7. You are f**king awesome.

For me to make it through this life, I have to believe that I am awesome. In the words of Ricky Bobby, “Well, I’m the best there is. Plain and simple, when I wake up in the morning I piss excellence.”

No one else in the world is going to live your life for you. Yes, they can support you and be there for you. But I will live and die alone, in my own head. I am building a happy place in my wrinkled brain for when that day comes.

Some might be wary about aggressive self-confidence. They might consider too much self-promotion a selfish. For me? That confidence is what keeps me alive everyday. I am my own best friend. I take care of me. And in the process, I usually end up helping others.

The most important thought I think about every day, is that I am alive and I am loving every second.

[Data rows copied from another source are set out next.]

(* ===== verification/LedgerUdf.v ===== *)
(** * The ledger and audit functions the server calls
    (src/fractalsql_enterprise.c, the UDF bodies)

    Each body is a function of its arguments and of the process state it
    touches: the enterprise settings, the file system, the session registry
    and the destructive latch.  The enterprise library's own functions, which
    may write the ledger through the storage callbacks, are a parameter. *)

From stdpp Require Import gmap.
From S2P Require Import Prelude Config DaemonConf Session Daemon Hmac Enterprise LedgerFmt Ledger AuditJson Redact.

(** The process state these functions read and write. *)
Record ust := { u_ent : ent; u_fs : fs; u_reg : registry; u_latch : latch }.
Definition set_ent (e : ent) (u : ust) : ust := {| u_ent := e; u_fs := u_fs u; u_reg := u_reg u; u_latch := u_latch u |}.
Definition set_fs (w : fs) (u : ust) : ust := {| u_ent := u_ent u; u_fs := w; u_reg := u_reg u; u_latch := u_latch u |}.
Definition set_reg (r : registry) (u : ust) : ust := {| u_ent := u_ent u; u_fs := u_fs u; u_reg := r; u_latch := u_latch u |}.
Definition set_latch (l : latch) (u : ust) : ust := {| u_ent := u_ent u; u_fs := u_fs u; u_reg := u_reg u; u_latch := l |}.

(** The resolved library functions that take a context. *)
Inductive ledger_op := L_flush | L_compact | L_reset_soft | L_reset_hard | L_load.
#[export] Instance ledger_op_eq_dec : EqDecision ledger_op.
Proof. solve_decision. Defined.

(** What the system answers during one call. *)
Record uio := {
  x_dup : nat -> bool; x_os : os;       (* loading the library *)
  x_env : env;                          (* the session registry *)
  x_io : io;                            (* the ledger *)
  x_malloc : nat -> bool;               (* the call's own buffers *)
  x_redact_malloc : Z -> bool;          (* the redactor's *)
  x_junk : list Z; x_junk_st : list jst (* the recogniser's uninitialised arrays *)
}.

Definition FSQL_ETRUNCATED : Z := -57.

(** The [_init] functions: the argument types they ask for; [None] refuses. *)
Definition one_int_init (argc : nat) : option (list Item_result) := if (argc =? 1)%nat then Some [INT_RESULT] else None.
Definition fractal_ledger_verify_init (argc : nat) : option (list Item_result) :=
  if (argc <? 1)%nat || (2 <? argc)%nat then None else Some (INT_RESULT :: if (argc =? 2)%nat then [INT_RESULT] else []).
Definition fractal_audit_log_init (argc : nat) : option (list Item_result) :=
  if (argc <? 2)%nat || (4 <? argc)%nat then None
  else Some ([STRING_RESULT; STRING_RESULT] ++ (if (3 <=? argc)%nat then [INT_RESULT] else []) ++
             (if (4 <=? argc)%nat then [STRING_RESULT] else [])).

Section Udfs.
Context {DG : Digest}.
Context (getenv : list Z -> option (list Z)).
Context (EVP_DigestVerify : list Z -> list Z -> list Z -> bool).
Context (dl_ok : list Z -> bool) (dl_sym : list Z -> list Z -> bool).
(** The library: on a context, with the settings and files its storage
    callbacks work on. *)
Context (core : ledger_op -> Z -> ent -> fs -> Z * fs).
Context (core_count : bool -> Z -> Z * Z).
Context (core_unpack : list Z -> Z -> Z * Z * list Z).  (* blob, capacity: code, length, the buffer after *)

Definition ensure (x : uio) (u : ust) : bool * ust :=
  let '(ok, e) := ensure_enterprise_lib getenv EVP_DigestVerify dl_ok dl_sym (x_dup x) (x_os x) (u_ent u) in
  (ok, set_ent e u).

(** ENT_LEDGER_VOID_UDF; [post] is its last argument. *)
Definition ledger_void_udf (op : ledger_op) (post : ent -> fs -> fs) (x : uio) (arg : option Z) (u : ust) : udf Z * ust :=
  match arg with
  | None => (UNull, u)
  | Some a =>
    let sid := u64 a in
    if fractal_session_destructive_locked (u_latch u) sid then (UError, u) else
    let '(ok, u) := ensure x u in
    if negb ok then (UError, u) else
    let '(r, ctx) := fractal_session_acquire (x_env x) sid (u_reg u) in
    let u := set_reg r u in
    match ctx with
    | None => (UError, u)
    | Some c =>
      let '(rc, w) := core op c (u_ent u) (u_fs u) in
      let u := set_reg (fractal_session_release sid (u_reg u)) (set_fs w u) in
      if negb (rc =? FSQL_OK) then (UError, u) else (UVal 0, set_fs (post (u_ent u) (u_fs u)) u)
    end
  end.
Definition fractal_ledger_flush := ledger_void_udf L_flush (fun _ w => w).
Definition fractal_ledger_compact := ledger_void_udf L_compact (fun _ w => w).
Definition fractal_ledger_reset_soft := ledger_void_udf L_reset_soft ledger_head_clear.
Definition fractal_ledger_reset_hard := ledger_void_udf L_reset_hard ledger_head_clear.

Definition fractal_lock_destructive (arg : option Z) (u : ust) : udf Z * ust :=
  match arg with
  | None => (UNull, u)
  | Some a => (UVal 1, set_latch (fractal_session_lock_destructive (u64 a) (u_latch u)) u)
  end.

Definition fractal_ledger_load (x : uio) (arg : option Z) (u : ust) : udf Z * ust :=
  match arg with
  | None => (UNull, u)
  | Some a =>
    let sid := u64 a in
    if fractal_session_destructive_locked (u_latch u) sid then (UError, u) else
    let '(ok, u) := ensure x u in
    if negb ok then (UError, u) else
    if negb (ledger_verify_latest_file (x_io x) (u_ent u) 1 (u_fs u) =? FSQL_OK) then (UError, u) else
    let '(r, ctx) := fractal_session_acquire (x_env x) sid (u_reg u) in
    let u := set_reg r u in
    match ctx with
    | None => (UError, u)
    | Some c =>
      let '(rc, w) := core L_load c (u_ent u) (u_fs u) in
      let u := set_reg (fractal_session_release sid (u_reg u)) (set_fs w u) in
      if negb (rc =? FSQL_OK) && negb (rc =? FSQL_ESTORAGE_UNAVAILABLE) then (UError, u) else (UVal 0, u)
    end
  end.

(** ENT_LEDGER_COUNT_UDF: truth or shadow. *)
Definition ledger_count_udf (truth : bool) (x : uio) (arg : option Z) (u : ust) : udf Z * ust :=
  match arg with
  | None => (UNull, u)
  | Some a =>
    let sid := u64 a in
    let '(ok, u) := ensure x u in
    if negb ok then (UError, u) else
    let '(r, ctx) := fractal_session_acquire (x_env x) sid (u_reg u) in
    let u := set_reg r u in
    match ctx with
    | None => (UError, u)
    | Some c =>
      let '(rc, n) := core_count truth c in
      let u := set_reg (fractal_session_release sid (u_reg u)) u in
      if negb (rc =? FSQL_OK) then (UError, u) else (UVal (s64 n), u)
    end
  end.

(** ** The verification's report *)

Definition reason_text (y : reason) : list Z :=
  match y with
  | Y_truncated => bs "truncated or corrupt record"
  | Y_length => bs "record blob length out of range"
  | Y_blob => bs "truncated blob"
  | Y_no_mac => bs "row has no MAC but a ledger key is configured"
  | Y_hmac => bs "HMAC mismatch"
  | Y_oom => bs "out of memory"
  | Y_hash => bs "entry_hash mismatch (structural tamper)"
  | Y_link => bs "chain-link break (prev_hash does not match predecessor -- row rewritten, reordered, or deleted)"
  | Y_head_corrupt => bs "the head file is corrupt or was edited by hand"
  | Y_head_no_mac => bs "the head record has no MAC (it was written before the ledger key was set)"
  | Y_head_nomem => bs "the head record's MAC could not be computed"
  | Y_head_mac => bs "the head record's MAC does not match its contents (the head was edited by hand)"
  | Y_fewer => bs "chain holds fewer rows than were recorded (rows removed, or the ledger was replaced)"
  | Y_missing => bs "ledger file is missing but rows were recorded (wiped or replaced)"
  | Y_bad_header => bs "bad ledger file header"
  end.
Definition report_text (r : report) : list Z :=
  match r with
  | Rep_ok n => js "{'ok':true,'rows_verified':" ++ dec_d n ++ js "}"
  | Rep_fail id y => js "{'ok':false,'first_failure_id':" ++ dec_d id ++ js ",'reason':'" ++ reason_text y ++ js "'}"
  end.
(** [snprintf] into 320 bytes; the second argument is the kind. *)
Definition fractal_ledger_verify (x : uio) (kind : option Z) (u : ust) : udf (list Z) :=
  match ledger_verify (x_io x) (u_ent u) (match kind with Some k => u32 k | None => 1 end) (u_fs u) with
  | None => UError
  | Some r => UVal (take 319 (report_text r))
  end.

(** ** The audit record *)

(** Every audit record is written here. *)
Definition fractal_ledger_write_kind2 (x : uio) (json : list Z) (u : ust) : Z * ust :=
  let mode := fsql_audit_redact_mode (getenv (bs "FSQL_AUDIT_REDACT")) in
  let payload :=
    if bool_decide (mode = REDACT_NONE) then json
    else if negb (x_malloc x 0%nat) then json
    else default json (fsql_audit_redact_json mode (x_redact_malloc x) (Some (cstr json))) in
  let '(rc, w) := ledger_write_entry (x_io x) (u_ent u) 2 payload (u_fs u) in
  (rc, set_fs w u).

(** The bytes [%.*s] prints. *)
Definition fmt_s (n : nat) (s : list Z) : list Z := cstr (take n s).
Fixpoint rtrim (l : list Z) : list Z :=
  match l with
  | [] => []
  | c :: l => match rtrim l with [] => if is_ws c then [] else [c] | r => c :: r end
  end.

Definition attribution (sid : option Z) (actor : option (list Z)) : list Z :=
  js "{'session':" ++ dec_d (default 0 sid) ++ js ",'attested':" ++ match sid with Some _ => bs "true" | None => bs "false" end ++
  match actor with Some e => js ",'actor':'" ++ fmt_s (length e) e ++ js "'" | None => [] end ++ js "}".

(** The record's text, from the escaped type and the attribution block. *)
Definition audit_text (esc payload blk : list Z) : list Z :=
  let t := rtrim (fsql_json_skip_ws payload) in
  let is_obj := (0 <? length t)%nat && (at_ t 0 =? 123) && (at_ t (length t - 1) =? 125) in
  let obj_empty := is_obj && forallb is_ws (take (length t - 2) (drop 1 t)) in
  if is_obj && negb obj_empty then
    js "{'type':'" ++ fmt_s (length esc) esc ++ js "','entry':" ++ fmt_s (length t - 1) t ++ js ",'_actor':" ++ blk ++ js "}}"
  else if is_obj then
    js "{'type':'" ++ fmt_s (length esc) esc ++ js "','entry':{'_actor':" ++ blk ++ js "}}"
  else
    js "{'type':'" ++ fmt_s (length esc) esc ++ js "','entry':{'value':" ++ fmt_s (length t) t ++ js ",'_actor':" ++ blk ++ js "}}".

Definition fractal_audit_log (x : uio) (type payload : option (list Z)) (sid : option Z) (actor : option (list Z))
    (u : ust) : udf Z * ust :=
  match type with
  | None => (UNull, u)
  | Some type =>
    let '(ok, u) := ensure x u in
    if negb ok then (UNull, u) else
    let payload := default (bs "null") payload in
    let len := Z.of_nat (length payload) in
    if match sid with Some s => fractal_session_destructive_locked (u_latch u) (u64 s) | None => false end then (UError, u)
    else if match sid with None => ent_env_flag getenv (bs "FRACTALSQL_AUDIT_REQUIRE_ACTOR") | _ => false end then (UError, u)
    else if 256 <? Z.of_nat (length type) then (UError, u)
    else if LEDGER_MAX_BLOB_BYTES <? len then (UError, u)
    else if negb (default false (ent_json_well_formed (x_junk x) (x_junk_st x) payload)) then (UError, u)
    else if match ent_memmem payload (js "'_actor'") with Some _ => true | None => false end then (UError, u)
    else
      let cap := Z.of_nat (length type) * 6 + 1 in
      if (512 <? cap) && negb (x_malloc x 1%nat) then (UError, u) else
      match ent_json_escape type cap with
      | None => (UError, u)
      | Some esc =>
        let actor_esc :=      (* [None]: an error; [Some None]: no actor *)
          match actor with
          | None => Some None
          | Some a =>
            let cap := Z.of_nat (length a) * 6 + 1 in
            if 256 <? Z.of_nat (length a) then None
            else if (512 <? cap) && negb (x_malloc x 2%nat) then None
            else match ent_json_escape a cap with Some e => Some (Some e) | None => None end
          end in
        match actor_esc with
        | None => (UError, u)
        | Some actor_esc =>
          let blk := attribution sid actor_esc in
          if 1024 <=? Z.of_nat (length blk) then (UError, u)
          else if negb (x_malloc x 3%nat) then (UError, u)
          else
            let text := audit_text esc payload blk in
            let buflen := Z.of_nat (length esc) + len + Z.of_nat (length blk) + 64 in
            if buflen <=? Z.of_nat (length text) then (UError, u) else
            let '(rc, u) := fractal_ledger_write_kind2 x text u in
            if negb (rc =? FSQL_OK) then (UError, u) else (UVal 0, u)
        end
      end
  end.

(** ** Unpacking a blob *)

Definition UNPACK_MAX : Z := 16 * 1024 * 1024.
(** One turn of the growing loop at a capacity. *)
Definition unpack_turn (x : uio) (blob : list Z) (cap : Z) : Z + udf (list Z) :=
  if negb (x_redact_malloc x (cap + 1)) then inr UError else
  let '(rc, need, buf) := core_unpack blob cap in
  if rc =? FSQL_OK then if cap <? need then inr UError else inr (UVal (cstr (take (Z.to_nat need) buf)))
  else if (rc =? FSQL_ETRUNCATED) && (cap <? need) then if UNPACK_MAX <? need then inr UError else inl need
  else inr UError.
Definition fractal_audit_unpack (fuel : nat) (x : uio) (blob : option (list Z)) (u : ust) : option (udf (list Z)) * ust :=
  match blob with
  | None => (Some UNull, u)
  | Some blob =>
    let '(ok, u) := ensure x u in
    if negb ok then (Some UError, u) else (while (unpack_turn x blob) fuel 8192, u)
  end.
End Udfs.
Lemma entry_value v blk entry n : value (S n) v -> value (S n) blk -> entry_of v blk entry -> value (S (S n)) entry.
Proof.
  intros Hv Hb. assert (Hact : items (S n) ((34 :: bs "_actor" ++ [34]) ++ 58 :: blk)).
  { apply items_pair; [apply str_value; plain_string|done|by apply items_one]. }
  intros [(l & -> & Hnw & ->)|[(_ & ->)| ->]].
  - assert (Hl : items n l).
    { destruct (value_ends _ _ Hv) as (c & r & d & E & _ & _ & _ & Hbox). injection E as <- _.
      destruct (Hbox eq_refl) as (l' & E & Hl'). injection E as E. apply app_inv_tail in E as <-.
      destruct Hl' as [?|(n' & E & Hi)]; [done|]. by injection E as <-. }
    replace (123 :: l ++ js ",'_actor':" ++ blk ++ [125])
      with (123 :: (l ++ 44 :: (34 :: bs "_actor" ++ [34]) ++ 58 :: blk) ++ [125]) by same_bytes.
    apply obj_value, items_snoc; [|done|done]. eapply value_mono; [exact Hl|lia].
  - replace (js "{'_actor':" ++ blk ++ [125]) with (123 :: ((34 :: bs "_actor" ++ [34]) ++ 58 :: blk) ++ [125]) by same_bytes.
    by apply obj_value.
  - replace (js "{'value':" ++ v ++ js ",'_actor':" ++ blk ++ [125])
      with (123 :: ((34 :: bs "value" ++ [34]) ++ 58 :: v ++ 44 :: (34 :: bs "_actor" ++ [34]) ++ 58 :: blk) ++ [125])
      by same_bytes.
    apply obj_value. apply items_pair; [apply str_value; plain_string|done|]. by apply items_pair.
Qed.

(** The same in the grammar of RFC 8259. *)
Lemma attribution_json sid (actor : option (list Z)) : match actor with Some a => bytes_ok a | None => True end ->
  json (attribution sid (flat_map escape1 <$> actor)).
Proof.
  intros Ha. set (sd := match sid with Some _ => bs "true" | None => bs "false" end).
  set (av := match actor with Some a => 44 :: member (bs "actor") (quoted (flat_map escape1 a)) | None => [] end).
  assert (E : attribution sid (flat_map escape1 <$> actor) =
    123 :: (member (bs "session") (dec_d (default 0 sid)) ++ 44 :: member (bs "attested") sd ++ av) ++ [125]).
  { unfold attribution, av, member, quoted. destruct actor as [a|]; cbn [fmap option_fmap option_map].
    - destruct (escape_jstr a Ha) as [_ Hn]. rewrite fmt_s_id, take_ge by (done || lia). fold sd. same_bytes.
    - fold sd. same_bytes. }
  rewrite E. assert (Hsd : json sd) by (unfold sd; destruct sid; [by apply (J_lit 116)|by apply (J_lit 102)]).
  apply object_text, members_cons; [plain_chars|apply dec_d_json|]. unfold av. destruct actor as [a|].
  - apply members_cons; [plain_chars|done|]. apply JS_one, member_item; [plain_chars|]. by apply J_str, escape_jchars.
  - rewrite app_nil_r. apply JS_one, member_item; [plain_chars|done].
Qed.
Lemma entry_json v blk entry : json v -> json blk -> entry_of v blk entry -> json entry.
Proof.
  intros Hv Hb. assert (Hk : jchars (bs "_actor")) by plain_chars.
  intros [(l & -> & Hnw & ->)|[(_ & ->)| ->]].
  - apply json_object in Hv as [Hv|Hv]; [done|].
    replace (123 :: l ++ js ",'_actor':" ++ blk ++ [125]) with (123 :: (l ++ 44 :: member (bs "_actor") blk) ++ [125]) by (unfold member, quoted; same_bytes).
    by apply object_text, members_snoc.
  - replace (js "{'_actor':" ++ blk ++ [125]) with (123 :: member (bs "_actor") blk ++ [125]) by (unfold member, quoted; same_bytes).
    by apply object_text, JS_one, member_item.
  - replace (js "{'value':" ++ v ++ js ",'_actor':" ++ blk ++ [125])
      with (123 :: (member (bs "value") v ++ 44 :: member (bs "_actor") blk) ++ [125]) by (unfold member, quoted; same_bytes).
    apply object_text, members_cons; [plain_chars|done|]. by apply JS_one, member_item.
Qed.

In the words of Fitz Cahall, dreams do come true on a Tuesday. They might be dirty and spiky, but that’s what makes them alive and real. There’s nothing more beautiful than what is.

Howard Thurman once said, “Don’t ask what the world needs. Ask what makes you come alive, and go do it. Because what the world needs is people who have come alive.”

If there is one thing my voices have taught me, it is to live gently. Treat yourself with respect. You deserve it. Listen to each breath pass, because it will never come again. Just like you.

Paint your life a masterpiece and watch the colors fly. I promise, it will be the best decision you have ever made.